Ces sanctions, à l’époque, avaient mis en lumière le nexus entre le secteur privé, la criminalité organisée et la politique. Deux ans plus tard, la situation semble s’être aggravée : la frontière entre les élites économiques et les réseaux criminels paraît plus floue que jamais.
Le prix du silence
Pour de nombreux observateurs, cette affaire illustre la dérive d’un État paralysé, où la peur, la corruption et les complicités neutralisent toute velléité de justice.
Le mutisme de M. Apaid Jr lui-même alimente cette impression. L’homme d’affaires, pourtant prompt à défendre son image dans le passé, n’a fait aucune déclaration publique depuis la diffusion des vidéos.

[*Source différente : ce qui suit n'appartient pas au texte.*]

(* ===== verification/Search.v ===== *)
(** * Search

    [crates/mycelium-core/src/search.rs]: tokenization, the indexed text,
    cosine similarity, reciprocal rank fusion, BM25, and the in-memory
    reference index.  Scores are IEEE single-precision floats; the natural
    logarithm and Unicode lower-casing of the standard library are
    parameters. *)
From S2P Require Import Prelude Float Text Concept.

(** ** Queries and results *)
Inductive StatusFilter := ActiveOnly | All.
#[global] Instance StatusFilter_eq_dec : EqDecision StatusFilter.
Proof. solve_decision. Defined.

Definition NON_ACTIVE_STATUSES : list str := [lit "superseded"; lit "retired"].
Definition is_active_status (status : option str) : bool :=
  match status with
  | None => true
  | Some s => negb (existsb (str_eqb s) NON_ACTIVE_STATUSES)
  end.

Inductive SearchMode := Auto | Lexical | VectorOnly.
Record SearchQuery := mkQuery {
  terms : list str; include_global : bool; status_filter : StatusFilter; mode : SearchMode }.
Definition SearchQuery_new (ts : list str) : SearchQuery := mkQuery ts false ActiveOnly Auto.

Record SearchResult := mkResult {
  concept_path : str; r_title : str; snippet : str; score : f32 }.

(** [str::to_lowercase]: Unicode, but on what matters to the tokenizer it
    leaves no ASCII upper-case letter and maps ASCII texts letter by
    letter. *)
Class Lowercase := {
  to_lowercase : str -> str;
  lowercase_no_upper s : Forall (fun c => is_ascii_uppercase c = false) (to_lowercase s);
  lowercase_ascii s : Forall (fun c => (c < 128)%N) s -> to_lowercase s = to_ascii_lowercase <$> s }.

(** [f32::ln] *)
Class NaturalLog := { ln : f32 -> f32 }.

(** ** Text *)
Definition tokenize `{Lowercase} (text : str) : list str :=
  retain (fun t => (2 <=? byte_len t)%nat)
    (split_if (fun c => negb (is_ascii_alphanumeric c)) (to_lowercase text)).

Fixpoint take_while {A} (f : A -> bool) (l : list A) : list A :=
  match l with
  | [] => []
  | x :: l => if f x then x :: take_while f l else []
  end.

Definition title_or_path (c : Concept) : str :=
  match fm_title (frontmatter c) with Some t => t | None => source_path c end.
(** C34. The links of the catalog of a plain book (one with no anchors in its
    headings) read what they say.  There is one concept for each chapter of
    the text, in their order, and all have their own paths; the hub lists
    them, each with the title of the chapter and a link to the path of its
    concept.  The resource of a chapter's concept reads the text of that
    chapter, and its body lists the chapter's sections in their order, each
    with its title and a link that reads the text of that section.  A link
    reads a text up to the reader's 131072 characters.  (The text is tidy:
    no heading has trailing spaces or an empty anchor, and its lines are
    fewer than 2^32; the slug is not empty and has no #.) *)
Theorem plain_links_resolve text catalog : tidy_text text -> ~ anchored text -> fit_slug (bc_slug catalog) ->
  let outline := parse_outline text in
  let hub := build_hub_concept catalog outline in
  let concepts := build_chapter_concept catalog <$> outline in
  NoDup (source_path <$> hub :: concepts) /\
  body hub = hub_text catalog (zip (title_of <$> chapters text) (source_path <$> concepts)) /\
  length concepts = length (chapters text) /\
  forall i c, concepts !! i = Some c -> exists blk, chapters text !! i = Some blk /\ catalogued text catalog hub i blk c.
Proof.
  intros Ht Hna Hslug outline hub concepts. split; [by apply chapter_paths_distinct|]. split; [by apply hub_links|].
  unfold concepts, outline. rewrite parse_plain by done. split; [by rewrite !length_fmap, length_imap, length_fmap|].
  intros i c. rewrite list_lookup_fmap, list_lookup_imap, list_lookup_fmap. destruct (chapters text !! i) as [blk|] eqn:E; [|done].
  cbn. intros [= <-]. exists blk. split; [done|]. by apply chapter_catalogued.
Qed.
(* ===== verification/Prompts.v ===== *)
(** * The agent's texts

    [crates/mycelium-librarian/src/agent.rs]: the operating rules, the task
    sections, the system prompt and the tool specifications a model is
    given, character by character. *)
From S2P Require Import Prelude Float Text JsonValue Llm.

Inductive AgentMode := MQuery | MMutate | MChat.

Definition OPERATING_RULES : str :=
  lit "1. SEARCH FIRST. Before adding anything, search for existing concepts the new knowledge relates to.
2. ENRICH OVER CREATE. A fact that is an attribute of an existing concept gets patched INTO that concept " ++ [8212%N] ++ lit " not filed as its own concept.
3. LINK BOTH WAYS. A new concept must be wired into the graph: link it to related concepts AND patch those to reference it back.
4. REUSE TYPES. Prefer a type already in use. Types currently in the bundle: {types_list}.
5. PLACE DELIBERATELY. Choose directories by subject area; reuse existing directories; short kebab-case filenames.
6. WRITE FOR THE NEXT READER. One-line descriptions; concise, factual, self-contained bodies.
7. PREFER PATCH OVER REWRITE. Use patch_concept for small changes.
8. DEPRECATE, DON'T DELETE. When knowledge is outdated: patch the OLD concept " ++ [8212%N] ++ lit " status: superseded + superseded_by: <new-concept-path> " ++ [8212%N] ++ lit " or status: retired. Never leave a live concept contradicting a new one. Use delete_concept only for wrong/harmful content or on explicit request.
9. CITE WHEN ANSWERING. Ground every claim in concepts you actually read; list their paths. If the knowledge base doesn't contain the answer, say so plainly " ++ [8212%N] ++ lit " never invent knowledge.".

Definition query_section : str :=
  lit "## Your task mode: QUERY (read-only)

Answer the user's question from the knowledge base. Search, read the relevant concepts, then answer. End your answer with a " ++ [34%N] ++ lit "Sources:" ++ [34%N] ++ lit " line listing the bundle paths you used.

RETRIEVAL PROTOCOL " ++ [8212%N] ++ lit " search is keyword-based, not semantic, so one empty search proves nothing:
1. Search with the question's key terms.
2. On a miss, retry once or twice with synonyms, broader terms, or related entities.
3. Still nothing? Check the bundle layout (above, or via list_directory) and read_concept EVERY concept whose type, name, or description could plausibly relate. Search hits carry lifecycle fields (status, superseded_by, confirmed_at). A hit with status: superseded is an old version " ++ [8212%N] ++ lit " follow its superseded_by to the current concept instead of enriching it; a retired hit is withdrawn knowledge " ++ [8212%N] ++ lit " never restate it as current without checking a live source.
4. Only after steps 1-3 may you answer that the knowledge base has no coverage; then suggest what concept could be added.".

Definition mutate_section : str :=
  lit "## Your task mode: MUTATE

The input is knowledge to persist or a change to apply " ++ [8212%N] ++ lit " NOT a message to reply to. Do not respond conversationally. You MUST act with the write tools.

WRITE PROTOCOL:
1. Search for concepts the knowledge relates to or belongs to; read the strongest candidates.
2. CHECK FOR CONTRADICTION. If the new knowledge conflicts with an existing concept, update it " ++ [8212%N] ++ lit " never leave two contradictory claims standing. When replacing a concept entirely, set its status to superseded and its superseded_by to the new concept's path (rule 8). Search hits carry lifecycle fields (status, superseded_by, confirmed_at). A hit with status: superseded is an old version " ++ [8212%N] ++ lit " follow its superseded_by to the current concept instead of enriching it; a retired hit is withdrawn knowledge " ++ [8212%N] ++ lit " never restate it as current without checking a live source.
3. ENRICH OVER CREATE: a fact that belongs to an existing concept gets patched into it; only a distinct entity gets its own concept.
4. LINK BOTH WAYS: new concepts must be wired into the graph " ++ [8212%N] ++ lit " link related concepts and patch them to reference back.
5. Finish with a one-sentence summary of what changed and the paths touched.".

Definition chat_section : str :=
  lit "## Your task mode: CHAT

You are conversing with the user about their knowledge base. Answer questions (search and read first, cite paths), and when the user asks to record or change knowledge, use the write tools following the MUTATE protocol. Be concise.".

Definition mode_section (mode : AgentMode) : str :=
  match mode with MQuery => query_section | MMutate => mutate_section | MChat => chat_section end.
(** [replacen(slot, types_list, 1)] *)
Definition operating_rules (types_list : str) : str :=
  match split_once (lit "{types_list}") OPERATING_RULES with
  | Some (a, b) => a ++ types_list ++ b
  | None => OPERATING_RULES
  end.

Definition no_types_text : str :=
  lit "(none yet " ++ [8212%N] ++ lit " you set the precedent; choose short, reusable names)".

(** The system prompt around the rules, the layout and the task section *)
Definition prompt_head : str :=
  lit "You are the Knowledge Keeper " ++ [8212%N] ++ lit " an agent that manages a knowledge base conforming to the Open Knowledge Format (OKF).

## The OKF format

- The knowledge base is a directory tree of markdown files; every concept is one .md file with YAML frontmatter.
- The only REQUIRED frontmatter field is `type` (free-form, e.g. " ++ [34%N] ++ lit "Decision" ++ [34%N] ++ lit ", " ++ [34%N] ++ lit "How-To" ++ [34%N] ++ lit ", " ++ [34%N] ++ lit "Playbook" ++ [34%N] ++ lit "). Recommended: `title`, `description` (one line), `resource`, `tags` (list).
- `index.md` and `log.md` are RESERVED " ++ [8212%N] ++ lit " never create concepts with those names.
- Cross-link related concepts with bundle-relative markdown links: `[Customers table](/tables/customers.md)`. Link liberally; broken links are tolerated.
- **Book library (card catalog)**: some shelves catalog books. A `Book` or `Chapter` concept has a small summary body and a `resource: book://<slug>#<anchor>` field " ++ [8212%N] ++ lit " the FULL text lives in the library stacks, NOT in the concept body. To read a chapter's full text, call the `read_passage` tool with that `resource`. Never assume a chapter concept's body is the whole chapter.

## Operating rules

".

Definition prompt_layout : str :=
  lit "

## Current bundle layout

".

Definition prompt_tail : str :=
  lit "

".

Definition search_notice : str :=
  lit "No keyword matches " ++ [8212%N] ++ lit " but this search is literal, not semantic. The knowledge may exist under different wording. Retry with synonyms or broader terms, review the layout below, and read_concept ANY concept whose type, name, or description could plausibly relate.".

Definition search_knowledge_spec : ToolSpec :=
  tool_spec (lit "search_knowledge")
    (lit "Search the knowledge base by keywords. Returns ranked hits with paths and snippets. NOTE: matching is keyword-based, not semantic " ++ [8212%N] ++ lit " a miss does NOT mean the knowledge is absent.")
    (object [("type"%string, JString (lit "object"));
      ("properties"%string, object [("query"%string, object [("type"%string, JString (lit "string")); ("description"%string, JString (lit "Keywords to search for"))]);
        ("include_inactive"%string, object [("type"%string, JString (lit "boolean")); ("description"%string, JString (lit "Include retired/superseded concepts (history queries). Default false."))])]);
      ("required"%string, JArray [JString (lit "query")])]).

Definition read_passage_spec : ToolSpec :=
  tool_spec (lit "read_passage")
    (lit "Read a full passage from a book in the library stacks. A catalog `Book`/`Chapter` concept has a small summary body and a `resource` field like `book://<slug>#<anchor>` " ++ [8212%N] ++ lit " call this with that resource to fetch the full chapter/section text on demand. Do NOT assume a chapter concept's body is the whole chapter; it is only a summary " ++ [8212%N] ++ lit " use read_passage for the full text.")
    (object [("type"%string, JString (lit "object"));
      ("properties"%string, object [("resource"%string, object [("type"%string, JString (lit "string")); ("description"%string, JString (lit "A book://<slug>#<anchor> URI, taken from a concept's `resource` field"))])]);
      ("required"%string, JArray [JString (lit "resource")])]).

Definition read_concept_spec : ToolSpec :=
  tool_spec (lit "read_concept")
    (lit "Read one concept document in full: frontmatter and markdown body.")
    (object [("type"%string, JString (lit "object"));
      ("properties"%string, object [("path"%string, object [("type"%string, JString (lit "string")); ("description"%string, JString (lit "Bundle-relative path starting with /, ending in .md"))])]);
      ("required"%string, JArray [JString (lit "path")])]).

Definition list_directory_spec : ToolSpec :=
  tool_spec (lit "list_directory")
    (lit "List the bundle's concepts with types and titles. Use to understand structure and decide where new concepts belong.")
    (object [("type"%string, JString (lit "object"));
      ("properties"%string, object [])]).

Definition lint_knowledge_spec : ToolSpec :=
  tool_spec (lit "lint_knowledge")
    (lit "Graph health check: orphaned concepts (nothing links to them) and broken links.")
    (object [("type"%string, JString (lit "object"));
      ("properties"%string, object [])]).

Definition write_concept_spec : ToolSpec :=
  tool_spec (lit "write_concept")
    (lit "Create a new concept or fully overwrite an existing one. Frontmatter must include a non-empty 'type'.")
    (object [("type"%string, JString (lit "object"));
      ("properties"%string, object [("path"%string, object [("type"%string, JString (lit "string")); ("description"%string, JString (lit "Bundle-relative path starting with /, ending in .md"))]);
        ("frontmatter"%string, object [("type"%string, JString (lit "object"));
          ("properties"%string, object [("type"%string, object [("type"%string, JString (lit "string")); ("description"%string, JString (lit "Concept kind, e.g. 'Decision'. Required."))]);
            ("title"%string, object [("type"%string, JString (lit "string"))]);
            ("description"%string, object [("type"%string, JString (lit "string"))]);
            ("tags"%string, object [("type"%string, JString (lit "array"));
              ("items"%string, object [("type"%string, JString (lit "string"))])])]);
          ("required"%string, JArray [JString (lit "type")])]);
        ("body"%string, object [("type"%string, JString (lit "string")); ("description"%string, JString (lit "Markdown body (no frontmatter block)"))])]);
      ("required"%string, JArray [JString (lit "path"); JString (lit "frontmatter"); JString (lit "body")])]).

Definition patch_concept_spec : ToolSpec :=
  tool_spec (lit "patch_concept")
    (lit "Targeted update of an existing concept: merge frontmatter keys (null deletes a key) and/or replace one top-level '# Section' body section, or replace the whole body. Prefer this over write_concept for small edits.")
    (object [("type"%string, JString (lit "object"));
      ("properties"%string, object [("path"%string, object [("type"%string, JString (lit "string")); ("description"%string, JString (lit "Bundle-relative path starting with /, ending in .md"))]);
        ("frontmatter"%string, object [("type"%string, JString (lit "object")); ("description"%string, JString (lit "Frontmatter keys to merge; set a key to null to remove it"))]);
        ("replace_section"%string, object [("type"%string, JString (lit "object"));
          ("properties"%string, object [("heading"%string, object [("type"%string, JString (lit "string")); ("description"%string, JString (lit "Top-level heading name, e.g. 'Schema'"))]);
            ("content"%string, object [("type"%string, JString (lit "string")); ("description"%string, JString (lit "New content for that section"))])])]);
        ("replace_body"%string, object [("type"%string, JString (lit "string")); ("description"%string, JString (lit "Replace the entire markdown body (frontmatter untouched)"))]);
        ("body"%string, object [("type"%string, JString (lit "string")); ("description"%string, JString (lit "Whole-body replace verbatim (frontmatter untouched); an empty string changes nothing. Outranks replace_section/replace_body when several are sent."))])]);
      ("required"%string, JArray [JString (lit "path")])]).

Definition delete_concept_spec : ToolSpec :=
  tool_spec (lit "delete_concept")
    (lit "Permanently delete a concept. Prefer lifecycle retirement instead: patch the concept with status: retired (or status: superseded + superseded_by pointing at the replacement). Use delete_concept only when content is wrong/harmful or deletion was explicitly requested.")
    (object [("type"%string, JString (lit "object"));
      ("properties"%string, object [("path"%string, object [("type"%string, JString (lit "string")); ("description"%string, JString (lit "Bundle-relative path starting with /, ending in .md"))])]);
      ("required"%string, JArray [JString (lit "path")])]).

Definition read_tool_specs : list ToolSpec := [search_knowledge_spec; read_passage_spec; read_concept_spec; list_directory_spec; lint_knowledge_spec].

Definition all_tool_specs : list ToolSpec := read_tool_specs ++ [write_concept_spec; patch_concept_spec; delete_concept_spec].
Lemma session_lifetime_witness :
  let db := fold_left (@session_step char_clock char_uuid plain_session_hash) sample_session_ops ∅ in
  (@get char_clock char_uuid plain_session_hash db 7 150).1 =
    Ok (mkSession 7 1 (lit "myc2-csrf-" ++ [8%N]) 150) /\
  (@get char_clock char_uuid plain_session_hash db 9 120).1 = Err SNotFound.
Proof.
  intros db.
  pose proof (@session_lifetime char_clock char_uuid plain_session_hash sample_session_ops 7 150
    plain_session_hash_inj sample_session_printable ltac:(unfold printable, max_instant; lia)) as H1.
  pose proof (@session_lifetime char_clock char_uuid plain_session_hash sample_session_ops 9 120
    plain_session_hash_inj sample_session_printable ltac:(unfold printable, max_instant; lia)) as H2.
  split; [etrans; [exact (f_equal fst H1)|]|etrans; [exact (f_equal fst H2)|]]; by vm_compute.
Defined.

Lemma csrf_and_roles_witness :
  let db := fold_left (@session_step char_clock char_uuid plain_session_hash) sample_session_ops ∅ in
  (@verify_csrf char_clock char_uuid plain_session_hash db 7 120 (lit "guess")).1 = Ok false.
Proof.
  intros db.
  destruct (@csrf_and_roles char_clock char_uuid plain_session_hash sample_session_ops 7 120 (lit "guess") None
    plain_session_hash_inj sample_session_printable ltac:(unfold printable, max_instant; lia)) as (H & _).
  etrans; [exact H|]. by vm_compute.
Defined.
Lemma read_outer dir p scope outer inner plain : starts_with (lit "/") p = true -> meta_fits p ->
  dir !! stored_name (file_keys scope) p = Some outer ->
  sealed_as inner (as_bytes (stored_name (file_keys scope) p)) (meta_to_vec p) (meta_dek (file_keys scope)) ->
  sealed_as outer (as_bytes (stored_name (file_keys scope) p))
    (le_bytes 8 (N.of_nat (length inner)) ++ inner ++ plain)
    (dek_for_name (file_keys scope) (stored_name (file_keys scope) p)) ->
  read dir p scope false = Ok plain.
Proof.
  intros Hp Hfit Hdir Hin Hout. pose proof (sealed_length _ _ _ _ Hin) as Hlen.
  unfold meta_fits, usize_max, u64_max in Hfit.
  assert (Hb : Z.of_nat (length inner) + 8 <= usize_max).
  { rewrite Hlen. change EMPTY_ENVELOPE_LEN with 33%nat. unfold usize_max, u64_max. lia. }
  destruct (outer_cut inner plain Hb) as (C1 & C2 & C3 & C4 & C5).
  unfold read. rewrite (proj2 (validate_Ok p) Hp). cbn [result_bind]. rewrite Hdir. cbn [ok_or result_bind].
  rewrite (aead_open_self _ _ _ _ Hout). cbn [result_bind result_map_err]. rewrite C1, C2.
  rewrite (proj2 (Z.ltb_ge _ _)) by done. rewrite C3, C4, C5, (aead_open_self _ _ _ _ Hin).
  cbn [result_bind result_map_err]. rewrite meta_roundtrip. cbn [result_bind result_map_err].
  by rewrite (proj2 (str_eqb_eq _ _) eq_refl).
Qed.

(** What [write] does, in one statement: it fails and leaves every stored
    file as it was, or succeeds and replaces exactly its own file. *)
Definition stored (dir : Dir) (scope : Scope) (p : str) : option bytes :=
  dir !! stored_name (file_keys scope) p.

Lemma write_cases dir p plain scope n1 n2 uuid fault r dir' :
  write dir p plain scope n1 n2 uuid fault = (r, dir') ->
  (exists e, r = Err e /\ forall scope' q, stored dir' scope' q = stored dir scope' q) \/
  (exists outer, r = Ok tt /\ fault = None /\ starts_with (lit "/") p = true /\
     outer_bytes (file_keys scope) p plain n1 n2 = Ok outer /\
     forall scope' q, stored dir' scope' q =
       if decide (stored_name (file_keys scope') q = stored_name (file_keys scope) p)
       then Some outer else stored dir scope' q).
Proof.
  unfold write, stored. destruct (validate p) as [[]|e] eqn:Hv; cycle 1.
  { intros [= <- <-]. left. by exists e. }
  apply validate_Ok in Hv. destruct (outer_bytes _ _ _ _ _) as [outer|e] eqn:Ho; cycle 1.
  { destruct fault as [[]|]; intros [= <- <-]; left; eexists; split; done. }
  destruct fault as [[k|k [w|]|k|k|k]|]; intros [= <- <-];
    try (left; eexists; split; [done|]; intros scope' q; try done;
         by rewrite lookup_insert_ne by apply tmp_name_apart).
  right. exists outer. split_and!; [done..|]. intros scope' q. case_decide as E.
  - rewrite E. by rewrite lookup_insert_eq.
  - rewrite lookup_insert_ne by done. rewrite lookup_delete_ne by apply tmp_name_apart.
    by rewrite lookup_insert_ne by apply tmp_name_apart.
Qed.

(** Idealised HMAC: no collisions under one key. *)
Definition no_collisions : Prop := forall k a b, hmac_sha256 k a = hmac_sha256 k b -> a = b.

Lemma stored_name_inj keys p q : no_collisions -> stored_name keys p = stored_name keys q -> p = q.
Proof. intros Hn E. apply hex_encode_inj, Hn in E. by apply as_bytes_inj. Qed.

(** ** The repository of one scope is a map from paths to contents *)
Inductive FileOp :=
  | OpWrite (p : str) (plain n1 n2 : bytes) (uuid : str) (fault : option WriteFault)
  | OpRemove (p : str) (fails : bool).

Definition file_op (scope : Scope) (dir : Dir) (o : FileOp) : result unit FileRepoError * Dir :=
  match o with
  | OpWrite p plain n1 n2 uuid fault => write dir p plain scope n1 n2 uuid fault
  | OpRemove p fails => remove dir p scope fails
  end.

Definition file_op_ok (o : FileOp) : Prop :=
  match o with
  | OpWrite p _ n1 n2 _ _ => meta_fits p /\ length n1 = NONCE_LEN /\ length n2 = NONCE_LEN
  | OpRemove _ _ => True
  end.

(** An operation that reports success takes effect; one that fails has
    none. *)
Definition spec_op (spec : gmap str bytes) (o : FileOp) (r : result unit FileRepoError) : gmap str bytes :=
  match r, o with
  | Err _, _ => spec
  | Ok _, OpWrite p plain _ _ _ _ => <[p := plain]> spec
  | Ok _, OpRemove p _ => delete p spec
  end.

Fixpoint run_files (scope : Scope) (dir : Dir) (spec : gmap str bytes) (ops : list FileOp)
    : Dir * gmap str bytes :=
  match ops with
  | [] => (dir, spec)
  | o :: ops =>
      let '(r, dir') := file_op scope dir o in run_files scope dir' (spec_op spec o r) ops
  end.

Definition represents (scope : Scope) (dir : Dir) (spec : gmap str bytes) : Prop :=
  forall p, starts_with (lit "/") p = true ->
    match spec !! p with
    | Some content => exists outer inner, stored dir scope p = Some outer /\ meta_fits p /\
        sealed_as inner (as_bytes (stored_name (file_keys scope) p)) (meta_to_vec p) (meta_dek (file_keys scope)) /\
        sealed_as outer (as_bytes (stored_name (file_keys scope) p))
          (le_bytes 8 (N.of_nat (length inner)) ++ inner ++ content)
          (dek_for_name (file_keys scope) (stored_name (file_keys scope) p))
    | None => stored dir scope p = None
    end.

Lemma represents_read scope dir spec p : represents scope dir spec -> starts_with (lit "/") p = true ->
  read dir p scope false = ok_or (FIo NotFound) (spec !! p).
Proof.
  intros HR Hp. specialize (HR p Hp). destruct (spec !! p) as [content|].
  - destruct HR as (outer & inner & Hd & Hf & Hi & Ho). by eapply read_outer.
  - unfold read. rewrite (proj2 (validate_Ok p) Hp). cbn [result_bind]. unfold stored in HR. by rewrite HR.
Qed.

Lemma represents_step scope dir spec o r dir' : no_collisions -> file_op_ok o ->
  represents scope dir spec -> file_op scope dir o = (r, dir') ->
  represents scope dir' (spec_op spec o r).
Proof.
  intros Hn Hok HR Hop. destruct o as [p plain n1 n2 uuid fault|p fails]; simpl in *.
  - destruct Hok as (Hf & H1 & H2).
    destruct (write_cases _ _ _ _ _ _ _ _ _ _ Hop) as [(e & -> & Hs)|(outer & -> & _ & Hp & Ho & Hs)].
    + intros q Hq. specialize (HR q Hq). by rewrite Hs.
    + destruct (outer_bytes_sealed _ _ _ _ _ _ H1 H2 Ho) as (inner & Hi & Hout).
      intros q Hq. simpl. rewrite Hs. destruct (decide (p = q)) as [<-|Hne].
      * rewrite lookup_insert_eq, decide_True by done. by exists outer, inner.
      * rewrite lookup_insert_ne by done. rewrite decide_False; [by apply HR|].
        intros E. apply Hne. symmetry. by eapply stored_name_inj.
  - unfold remove in Hop. destruct (validate p) as [[]|e]; [|by injection Hop as <- <-].
    destruct fails; injection Hop as <- <-; [done|]. intros q Hq. specialize (HR q Hq). simpl. unfold stored in *.
    destruct (decide (p = q)) as [<-|Hne]; [by rewrite lookup_delete_eq, lookup_delete_eq|].
    rewrite (lookup_delete_ne spec) by done. rewrite lookup_delete_ne; [done|].
    intros E. apply Hne. by eapply stored_name_inj.
Qed.

Lemma represents_empty scope : represents scope ∅ ∅.
Proof. intros q _. rewrite lookup_empty. apply lookup_empty. Qed.

Lemma represents_run scope ops d0 s0 dir spec : no_collisions -> Forall file_op_ok ops ->
  represents scope d0 s0 -> run_files scope d0 s0 ops = (dir, spec) -> represents scope dir spec.
Proof.
  intros Hn Hops. revert d0 s0. induction Hops as [|o ops Ho _ IH]; intros d0 s0 H0; cbn [run_files].
  { by intros [= <- <-]. }
  destruct (file_op scope d0 o) as [r d1] eqn:Hop. apply IH. by eapply represents_step.
Qed.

Pendant ce temps, les réseaux sociaux bouillonnent, les rumeurs s’enchaînent, et les institutions gardent le silence.
« Haïti ne peut plus être un refuge pour les intouchables », insiste le RHAJAC dans sa note, appelant journalistes, citoyens et défenseurs des droits humains à rester vigilants et solidaires.
Une justice à reconquérir
Au-delà de l’affaire Apaid, ce scandale met une fois encore en lumière la faillite morale et institutionnelle de l’État haïtien. Le pays, déjà asphyxié par l’insécurité et la misère, ne peut se permettre de continuer à protéger ceux qui nourrissent le chaos.
Car le vrai drame d’Haïti, ce ne sont pas seulement les crimes qu’on y commet, mais le silence qui les entoure.
Et tant que ce silence persistera, aucune réforme, aucune élection, aucune promesse de redressement ne pourra tenir.
Cette affaire, si elle n’est pas élucidée avec transparence, risque d’achever ce qui reste de confiance entre le peuple haïtien et ses institutions.
Le RHAJAC a dit son mot, la société civile attend des actes.
À présent, c’est à l’État haïtien de parler — ou de trahir encore.